DARK Chocolate to get you through a few days to see doc. If its something more RAD like, she can prescribe you appropriate meds. Mine are daily pill of an rx type, rx nebulizer meds as needed for my type of RAD flare up.
posted by tilde at 4:05 AM on June 20, 2012

This was me last summer. You have my sympathies. What soothed my cough (though certainly didn't make it go away) was hot brandy with honey, lemon and sage before bed. Even if it does nothing for your cough, it's an amazing drink (though, admittedly, more comforting when it's not a heatwave).
posted by Mrs. Rattery at 4:35 AM on June 20, 2012

k96sc01: "When this happened to me, my doctor diagnosed me with reactive airway disease (sort of pre-asthma I guess?) triggered by a recent cold. I was prescribed an inhaler and it did wonders when nothing else did."

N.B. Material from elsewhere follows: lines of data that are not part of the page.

(* ===== verification/UserAccount.v ===== *)
(** * The user account ([state/user_account.rs])

    The index a wallet keeps of its positions: its header and a dynamic region of
    160-byte blocks that holds four trees (vault positions, market positions, open
    loans, resting bids) on one free list, with the operations that keep them, and
    the growth by one block of [validation/user_account.rs]. *)
From stdpp Require Import base numbers list option gmap.
From S2P Require Import Prelude FixedPoint Loan Hypertree Market.
Local Open Scope Z_scope.

Definition USER_ACCOUNT_FIXED_DISCRIMINANT : Z := 0x7964656C74615553.
Definition USER_ACCOUNT_BLOCK_SIZE : Z := MARKET_BLOCK_SIZE.

(** ** Data *)

Record UserAccountFixed := mkUserAccountFixed {
  ua_discriminator : Z;
  ua_owner : Pubkey;
  ua_vault_positions_root_index : Z;
  ua_market_positions_root_index : Z;
  ua_open_loans_root_index : Z;
  ua_free_list_head_index : Z;
  ua_num_bytes_allocated : Z;
  ua_vault_position_count : Z;
  ua_market_position_count : Z;
  ua_open_loan_count : Z;
  ua_bump : Z;
  ua_version : Z;
  ua_open_orders_root_index : Z;
  ua_user_order_count : Z }.

#[export] Instance eta_UserAccountFixed : Eta UserAccountFixed := λ u,
  mkUserAccountFixed (ua_discriminator u) (ua_owner u) (ua_vault_positions_root_index u)
    (ua_market_positions_root_index u) (ua_open_loans_root_index u) (ua_free_list_head_index u)
    (ua_num_bytes_allocated u) (ua_vault_position_count u) (ua_market_position_count u)
    (ua_open_loan_count u) (ua_bump u) (ua_version u) (ua_open_orders_root_index u)
    (ua_user_order_count u).

Definition user_account_new_empty (owner : Pubkey) (bump : Z) : UserAccountFixed :=
  mkUserAccountFixed USER_ACCOUNT_FIXED_DISCRIMINANT owner NIL NIL NIL NIL 0 0 0 0 bump
    ACCOUNT_LAYOUT_VERSION NIL 0.

Definition user_has_free_block (u : UserAccountFixed) : bool :=
  negb (ua_free_list_head_index u =? NIL).

Definition user_verify_discriminant (u : UserAccountFixed) : result unit :=
  require (ua_discriminator u =? USER_ACCOUNT_FIXED_DISCRIMINANT) InvalidAccountData.
Definition user_verify_version (u : UserAccountFixed) : result unit :=
  require (ua_version u =? ACCOUNT_LAYOUT_VERSION) InvalidAccountData.
(* ===== verification/Repay.v ===== *)
(** * Repayment by the borrower ([processor/repay.rs])

    The two paths of [process_repay]: a variable-rate loan pays marginfi and is
    attributed the shares that call burned; a fixed loan pays into the lender's
    integration account, retires its own debt, and closes out its sub-vault, its
    seats and its account when nothing is left. *)
From stdpp Require Import base numbers list option gmap.
From S2P Require Import Prelude FixedPoint Loan Marginfi RateCalc Ltv Hypertree.
From S2P Require Import SubVault Market VaultTrees UserAccount Runtime LoanClose.
Local Open Scope Z_scope.

Record RepayParams := mkRepayParams {
  rp_repay_atoms : Z;
  rp_full_repay : bool;
  rp_borrower_seat_index_hint : option Z }.

(** The accounts [RepayContext::load] hands over, by key. *)
Record RepayContext := mkRepayContext {
  rc_payer : Pubkey;
  rc_market : Pubkey;
  rc_loan : Pubkey;
  rc_borrower_token : Pubkey;
  rc_vault : Pubkey;
  rc_token_program : Pubkey;
  rc_debt_mint : MintInfo;
  rc_marginfi_group : Pubkey;
  rc_marginfi_account : Pubkey;
  rc_debt_bank : Pubkey;
  rc_liquidity_vault : Pubkey;
  rc_borrower_marginfi_account : Pubkey;
  rc_market_signer : Pubkey;
  rc_marginfi_program : Pubkey }.

Definition ACCRUE_SAFETY_ATOMS : Z := 1.

(** The amount a borrower pays: everything, or what it asks, at most everything. *)
Definition size_repayment (params : RepayParams) (outstanding : Z) : result Z :=
  if rp_full_repay params then Ok outstanding else
  _ ← require (0 <? rp_repay_atoms params) InvalidArgument;
  _ ← require (rp_repay_atoms params <=? outstanding) InvalidArgument;
  mret (rp_repay_atoms params).

(** [drop_open_loan_ref]. *)
Definition drop_open_loan_ref (w : World) (loan_key : Pubkey) : result World :=
  '(u, _) ← remove_open_loan (wd_user w) loan_key;
  mret (w <| wd_user := u |>).

Definition sync_position (w : World) (market_key signer : Pubkey) : result World :=
  u ← sync_signer_market_position (wd_market w) market_key (wd_user w) signer;
  mret (w <| wd_user := u |>).

Section Repay.
  Variable invoke_signed : MarginfiIx → list AccountInfo → result (list AccountInfo).
  Variable invoke_token : TokenIx → list AccountInfo → result (list AccountInfo).
  Variable ctx : RepayContext.
  Variable now : Z.

(** The accounts of the marginfi call on [marginfi_account]. *)
Definition repay_call_accounts (marginfi_account : Pubkey) : list Pubkey :=
  [rc_marginfi_group ctx; marginfi_account; rc_market_signer ctx; rc_debt_bank ctx;
   rc_vault ctx; rc_liquidity_vault ctx; rc_token_program ctx; rc_marginfi_program ctx].

Definition pay_from_borrower (l : Ledger) (amount : Z) : result Ledger :=
  transfer_tokens invoke_token l (rc_token_program ctx) (rc_borrower_token ctx)
    (rc_debt_mint ctx) (rc_vault ctx) (rc_payer ctx) amount.

(** The body of a variable-rate loan after the payment. *)
Definition p2pool_repaid (l : LoanFixed) (shares outstanding : Z) (did_full_repay : bool)
    : LoanFixed :=
  let l := l <| outstanding_debt_atoms := outstanding |>
             <| borrower_marginfi_borrow_shares := shares |>
             <| last_accrued_unix := now |> in
  if did_full_repay
  then l <| loan_state_byte := LoanState_as_u8 LoanState_Repaid |> else l.

Definition repay_p2pool (params : RepayParams) (w : World) (loan : LoanFixed) : result World :=
  let loan_shares := borrower_marginfi_borrow_shares loan in
  _ ← require (0 <? loan_shares) InvalidArgument;
  borrower_mfi ← account (wd_ledger w) (rc_borrower_marginfi_account ctx);
  account_shares_pre ← read_borrower_liability_shares borrower_mfi (rc_debt_bank ctx);
  _ ← require (0 <? account_shares_pre) InvalidArgument;
  let this_loan_shares := Z.min loan_shares account_shares_pre in
  let this_loan_is_account := this_loan_shares =? account_shares_pre in
  bank ← account (wd_ledger w) (rc_debt_bank ctx);
  group ← account (wd_ledger w) (rc_marginfi_group ctx);
  predicted_lsv ← calc_projected_liability_share_value_fp48 bank group now;
  loan_live_atoms ← liability_shares_to_atoms_ceil_at_lsv this_loan_shares predicted_lsv;
  _ ← require (0 <? loan_live_atoms) InvalidArgument;
  repay_atoms ← size_repayment params loan_live_atoms;
  let use_repay_all := rp_full_repay params && this_loan_is_account in
  funded_atoms ← (if use_repay_all
                  then ok_or (checked_add U64 repay_atoms ACCRUE_SAFETY_ATOMS) ArithmeticOverflow
                  else Ok repay_atoms);
  ledger ← pay_from_borrower (wd_ledger w) funded_atoms;
  '(_, ledger) ←
    (if use_repay_all
     then call_repay_atoms_full invoke_signed ledger
            (repay_call_accounts (rc_borrower_marginfi_account ctx)) funded_atoms
     else call_repay_atoms invoke_signed ledger
            (repay_call_accounts (rc_borrower_marginfi_account ctx)) funded_atoms);
  borrower_mfi ← account ledger (rc_borrower_marginfi_account ctx);
  account_shares_post ← read_borrower_liability_shares borrower_mfi (rc_debt_bank ctx);
  bank ← account ledger (rc_debt_bank ctx);
  '(shares_post, did_full_repay, outstanding) ←
    attribute_repayment bank this_loan_shares account_shares_pre account_shares_post;
  let loan' := p2pool_repaid loan (if did_full_repay : bool then 0 else shares_post)
                 outstanding did_full_repay in
  w ← sync_position (w <| wd_loan := Some loan' |> <| wd_ledger := ledger |>)
        (rc_market ctx) (rc_payer ctx);
  if did_full_repay : bool then
    m ← release_borrower (wd_market w) (loan_borrower_seat_index loan)
          (loan_collateral_atoms loan) (borrower_collateral_share_price_snapshot_fp48 loan);
    w ← drop_open_loan_ref (w <| wd_market := m |>) (rc_loan ctx);
    mret (close_loan w)
  else Ok w.

(** The loan after a fixed repayment: the resolution, and the state once nothing is
    left. *)
Definition fixed_repaid (l : LoanFixed) (repay_atoms : Z) : result (LoanFixed * bool) :=
  '(l, _) ← apply_partial_resolution l repay_atoms;
  let full := outstanding_debt_atoms l =? 0 in
  mret (if full then l <| loan_state_byte := LoanState_as_u8 LoanState_Repaid |> else l, full).

Definition repay_fixed (params : RepayParams) (w : World) (loan : LoanFixed) : result World :=
  let outstanding_pre := outstanding_debt_atoms loan in
  repay_atoms ← size_repayment params outstanding_pre;
  ledger ← pay_from_borrower (wd_ledger w) repay_atoms;
  '(credited_shares, ledger) ←
    call_deposit invoke_signed ledger (repay_call_accounts (rc_marginfi_account ctx)) repay_atoms;
  '(loan', did_full_repay) ← fixed_repaid loan repay_atoms;
  bank ← account ledger (rc_debt_bank ctx);
  protocol_fee_shares ←
    protocol_fee_shares_of bank did_full_repay (accumulated_protocol_fee_atoms loan);
  m ← credit_lender (wd_market w) (loan_lender_seat_index loan) protocol_fee_shares
        credited_shares did_full_repay;
  m ← (if did_full_repay : bool
       then release_borrower m (loan_borrower_seat_index loan) (loan_collateral_atoms loan)
              (borrower_collateral_share_price_snapshot_fp48 loan)
       else Ok m);
  let w := w <| wd_market := m |> <| wd_loan := Some loan' |> <| wd_ledger := ledger |> in
  w ← (if did_full_repay : bool
       then close_out_vault w (loan_lender_sub_vault_id loan) bank (close_out_of loan) now
       else Ok w);
  w ← sync_position w (rc_market ctx) (rc_payer ctx);
  if did_full_repay : bool then
    w ← drop_open_loan_ref w (rc_loan ctx);
    mret (close_loan w)
  else Ok w.

Definition process_repay (params : RepayParams) (w : World) : result World :=
  loan ← the_loan w;
  _ ← require (negb (loan_state_byte loan =? LoanState_as_u8 LoanState_Repaid)) InvalidArgument;
  loan ← accrue_loan loan now;
  ty ← loan_type loan;
  seat ← get_seat (wd_market w) (loan_borrower_seat_index loan);
  _ ← require (cs_owner seat =? rc_payer ctx) OrderNotOwnedBySigner;
  match ty with
  | LoanType_P2Pool => repay_p2pool params w loan
  | LoanType_Fixed => repay_fixed params w loan
  end.
End Repay.
(* ===== verification/StampSpec.v ===== *)
(** * The stamps of the loans

    A fixed loan is stamped with the origination cap and the liquidation threshold of
    the sub-vault that funds it, and with the curator's fee.  [market_policy] says that
    the stamps of every node of the queue of matched loans are those of a policy, and
    that no resting order has a negative buffer; [loan_policy] says it of a loan
    account.  The engines, the promotion and the close-outs keep both. *)
From stdpp Require Import base numbers list option gmap.
From S2P Require Import Prelude FixedPoint Loan Marginfi Oracles Ltv.
From S2P Require Import Hypertree HypertreeValues SubVault Market VaultTrees UserAccount.
From S2P Require Import Matching Runtime LoanClose Repay Keeper Promotion Deposits Claims.
From S2P Require Import Convert Admin Orders PolicySpec.
Local Open Scope Z_scope.

(** ** The stamps *)

Definition stamps_ok (origination_ltv liquidation_ltv : Z) : Prop :=
  origination_ltv + MIN_LIQ_GAP_BPS <= liquidation_ltv <= 10000 ∧ 0 < liquidation_ltv.

Definition node_policy (n : MatchedLoan) : Prop :=
  (ml_loan_type n = LoanType_as_u8 LoanType_Fixed →
     stamps_ok (ml_origination_ltv_bps n) (ml_liquidation_ltv_bps n))
  ∧ ml_curator_fee_bps_snapshot n <= MAX_CURATOR_FEE_BPS.

Definition loan_policy (l : LoanFixed) : Prop :=
  (loan_type_byte l = LoanType_as_u8 LoanType_Fixed →
     stamps_ok (loan_origination_ltv_bps l) (loan_liquidation_ltv_bps l))
  ∧ curator_fee_bps_snapshot l <= MAX_CURATOR_FEE_BPS.

Definition market_block_policy (b : MarketBlock) : Prop :=
  match b with
  | MB_loan n => node_policy (rb_value n)
  | MB_order n => 0 <= ro_ltv_buffer_bps (rb_value n)
  | _ => True
  end.

Definition market_policy (m : Market) : Prop := blocks_ok market_block_policy (mk_dynamic m).

(** The stamps of a fill on a sub-vault in policy. *)
Lemma stamps_of_policy max liq term buffer : risk_ok max liq term → 0 <= buffer →
  stamps_ok (effective_origination_cap_bps max buffer) liq.
Proof.
  unfold risk_ok, stamps_ok, effective_origination_cap_bps, saturating_sub, MIN_LIQ_GAP_BPS. lia.
Qed.

Lemma seat_block_payload_only (n n' : RBNode ClaimedSeat) :
  rb_value n' = rb_value n → market_block_policy (to_block n) → market_block_policy (to_block n').
Proof. done. Qed.
Lemma order_block_payload_only (n n' : RBNode RestingOrder) :
  rb_value n' = rb_value n → market_block_policy (to_block n) → market_block_policy (to_block n').
Proof. intros Hn. simpl. by rewrite Hn. Qed.
Lemma loan_block_payload_only (n n' : RBNode MatchedLoan) :
  rb_value n' = rb_value n → market_block_policy (to_block n) → market_block_policy (to_block n').
Proof. intros Hn. simpl. by rewrite Hn. Qed.
Lemma market_free_ok (n : FreeListNode) : market_block_policy (to_block n).
Proof. exact I. Qed.

(** ** The operations of a market *)

Section market.
Implicit Types (m : Market) (i : Z).

Lemma modify_seat_policy m i f : market_policy m → ensures (modify_seat m i f) market_policy.
Proof.
  intros Hm. unfold modify_seat. ensure_step.
  eapply ensures_mono; [apply (modify_value_ok market_block_policy); [exact Hm|]|].
  - by intros n _ a _.
  - intros d Hd. by apply ensures_Ok.
Qed.

Lemma get_order_policy m i : market_policy m → ensures (get_order m i) (λ o, 0 <= ro_ltv_buffer_bps o).
Proof.
  intros Hm. exact (read_value_ok (V:=RestingOrder) _ order_block_payload_only _ i Hm).
Qed.
Lemma get_matched_loan_policy m i : market_policy m → ensures (get_matched_loan m i) node_policy.
Proof.
  intros Hm. exact (read_value_ok (V:=MatchedLoan) _ loan_block_payload_only _ i Hm).
Qed.

Lemma modify_order_policy m i f : market_policy m →
  (∀ o, 0 <= ro_ltv_buffer_bps o → ensures (f o) (λ o', 0 <= ro_ltv_buffer_bps o')) →
  ensures (modify_order m i f) market_policy.
Proof.
  intros Hm Hf. unfold modify_order. ensure_step.
  eapply ensures_mono; [apply (modify_value_ok market_block_policy); [exact Hm|]|].
  - intros n Hn. by apply Hf.
  - intros d Hd. by apply ensures_Ok.
Qed.

Lemma get_free_address_policy m : market_policy m →
  ensures (get_free_address m) (λ '(m', _), market_policy m').
Proof.
  intros Hm. unfold get_free_address. ensure_step.
  eapply ensures_mono; [by apply (free_list_remove_ok market_block_policy)|].
  intros [[d h] i] Hd. by apply ensures_Ok.
Qed.
Lemma release_address_policy m i : market_policy m → ensures (release_address m i) market_policy.
Proof.
  intros Hm. unfold release_address. ensure_step.
  eapply ensures_mono; [by apply (free_list_add_ok market_block_policy)|].
  intros [d h] Hd. by apply ensures_Ok.
Qed.

Lemma expand_market_policy m : market_policy m → ensures (expand_market m) market_policy.
Proof.
  intros Hm. unfold expand_market, market_expand. ensure_step.
  eapply ensures_mono; [apply (free_list_add_ok market_block_policy); [done|]|].
  - by apply blocks_ok_insert.
  - intros [d h] Hd. by ensure_walk.
Qed.
End market.
#[export] Hint Resolve modify_seat_policy get_order_policy get_matched_loan_policy
  get_free_address_policy release_address_policy expand_market_policy : ensures.

Section market2.
Implicit Types (m : Market) (i : Z).

Lemma expand_market_if_needed_policy m : market_policy m →
  ensures (expand_market_if_needed m) market_policy.
Proof. intros Hm. unfold expand_market_if_needed. ensure_walk; assumption. Qed.

Lemma expand_market_to_free_blocks_policy m n : market_policy m →
  ensures (expand_market_to_free_blocks m n) market_policy.
Proof.
  unfold expand_market_to_free_blocks. generalize (Z.to_nat n). intros fuel. revert m.
  induction fuel as [|fuel IH]; intros m Hm; cbn [expand_market_loop]; ensure_walk; try assumption.
Qed.

Lemma claim_seat_with_sub_vault_policy m o k id : market_policy m →
  ensures (claim_seat_with_sub_vault m o k id) market_policy.
Proof.
  intros Hm. unfold claim_seat_with_sub_vault. do 2 ensure_step. ensure_step; [ensure_step|].
  ensure_step. eapply ensures_mono; [by apply get_free_address_policy|]. intros [m1 i] Hm1.
  do 3 ensure_step. eapply ensures_mono;
    [apply (insert_ok market_block_policy seat_block_payload_only); [exact Hm1|exact I]|].
  intros t Ht. by ensure_walk.
Qed.

Lemma rest_order_policy m i o : market_policy m → 0 <= ro_ltv_buffer_bps o →
  ensures (rest_order m i o) market_policy.
Proof.
  intros Hm Ho. unfold rest_order. ensure_step; ensure_step;
    (eapply ensures_mono;
      [apply (insert_ok market_block_policy order_block_payload_only); [exact Hm|exact Ho]|];
     intros t Ht; by apply ensures_Ok).
Qed.

Lemma remove_order_policy m i : market_policy m →
  ensures (remove_order_from_tree_and_free m i) market_policy.
Proof.
  intros Hm. unfold remove_order_from_tree_and_free. do 3 ensure_step.
  apply ensures_mono with market_policy.
  - ensure_step; ensure_step;
      (eapply ensures_mono;
        [apply (remove_by_index_ok market_block_policy order_block_payload_only); exact Hm|];
       intros t Ht; by apply ensures_Ok).
  - intros m1 Hm1. by apply release_address_policy.
Qed.

Lemma mint_matched_loan_policy m n : market_policy m → node_policy n →
  ensures (mint_matched_loan m n) (λ '(m', _), market_policy m').
Proof.
  intros Hm Hn. unfold mint_matched_loan. ensure_step.
  eapply ensures_mono; [by apply get_free_address_policy|]. intros [m1 i] Hm1. do 3 ensure_step.
  eapply ensures_mono;
    [apply (insert_ok market_block_policy loan_block_payload_only); [exact Hm1|exact Hn]|].
  intros t Ht. by ensure_walk.
Qed.

Lemma retire_node_policy m i : market_policy m → ensures (retire_node m i) market_policy.
Proof.
  intros Hm. unfold retire_node. ensure_step.
  eapply ensures_mono;
    [apply (remove_by_index_ok market_block_policy loan_block_payload_only); exact Hm|].
  intros t Ht. by apply release_address_policy.
Qed.

Lemma take_order_sequence_policy m : market_policy m →
  ensures (take_order_sequence m) (λ '(m', _), market_policy m').
Proof. intros Hm. unfold take_order_sequence. by ensure_walk. Qed.
End market2.
#[export] Hint Resolve expand_market_if_needed_policy expand_market_to_free_blocks_policy
  claim_seat_with_sub_vault_policy rest_order_policy remove_order_policy mint_matched_loan_policy
  retire_node_policy take_order_sequence_policy : ensures.

(** ** The engines *)

(** The terms read for a fill are a policy's, or there is nothing to lend. *)
Definition capacity_policy (cap : AskCapacity) : Prop :=
  (ac_idle cap =? 0) = false →
  risk_ok (ac_max_ltv_bps cap) (ac_liquidation_ltv_bps cap) (ac_max_term_seconds cap)
  ∧ ac_curator_fee_bps cap <= MAX_CURATOR_FEE_BPS.

Lemma read_ask_capacity_policy v id : vault_policy v →
  ensures (read_ask_capacity v id) capacity_policy.
Proof. intros Hv. unfold read_ask_capacity. ensure_walk; try done. intros _. assumption. Qed.
#[export] Hint Resolve read_ask_capacity_policy : ensures.

Definition optional {A} (P : A → Prop) (o : option A) : Prop :=
  match o with Some a => P a | None => True end.

(** What a scan carries. *)
Definition scan_policy (m : Market) (vo : option Vault) : Prop :=
  market_policy m ∧ optional vault_policy vo.

Definition step_policy {S} (Q : S → Prop) (st : ScanStep S) : Prop :=
  match st with Filled s => Q s | _ => True end.

(** A loop over makers, one step of which keeps [Q]. *)
Ltac scan_loop IH :=
  ensure_walk; try assumption;
  repeat match goal with st : ScanStep _ |- _ => destruct st end;
  ensure_walk; try assumption; by apply IH.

This exact situation is how I got diagnosed with exercise-induced asthma. Go check in with your doctor.
posted by workerant at 6:30 AM on June 20, 2012

When I had a dry cough like that, my doctor prescribed a cough syrup with hydrocodone in it. It worked wonderfully. So.... I would recommend that you just go to the doctor already.
posted by barnoley at 6:52 AM on June 20, 2012

I too have a coworker who ended up needing a couple weeks with an inhaler to calm a dry cough. Worked well for her.

I have a dry cough right now (but it's only day 2) and I find Delsym works ok to limit the coughing fits to one or two per day. I also LOVE Burt's Bees Natural Throat Drops Honey flavor with Menthol and Eucalyptus. The package says over 35% of the formula is pure honey, and they taste pretty good. At night I will also try some Chloraseptic throat spray to numb my throat long enough to fall asleep, and keep it by my bed for midnight wake-ups.
posted by misskaz at 8:27 AM on June 20, 2012

Running a humidifier at night! I used to get HORRIBLE dry coughs that would last for weeks after every cold until I bought one and started running it at night. As my doctor explains, dry air irritates my airway tissues, which cause coughing, which damages the tissues more and causes more coughing in a vicious cycle. The humidifier keeps the air moist and breaks that cycle.

I also take benzonatate when I can't use a humidifier (at work, when traveling) as codeine does nothing for me.
posted by telophase at 8:28 AM on June 20, 2012

This is very similar to the situation I'm in right now. After a few weeks of wheezing and a gradually worsening cough, I was diagnosed earlier this week with pertussis, aka whooping cough:

Initial symptoms, similar to the common cold, usually develop about a week after exposure to the bacteria.

Severe episodes of coughing start about 10 to 12 days later. In children, the coughing often ends with a "whoop" noise. The sound is produced when the patient tries to take a breath.

...If started early enough, antibiotics such as erythromycin can make the symptoms go away more quickly. Unfortunately, most patients are diagnosed too late, when antibiotics aren't very effective. However, the medicines can help reduce the patient's ability to spread the disease to others.

...Cough mixtures, expectorants, and suppressants are usually not helpful and should NOT be used.

I did get antibiotics, as well as an inhaler to help me breathe. I actually haven't had really bad coughing fits (pertussis is often mild in adults, especially if they received the vaccine as children, which most of us did), but I am finding myself short of breath a lot.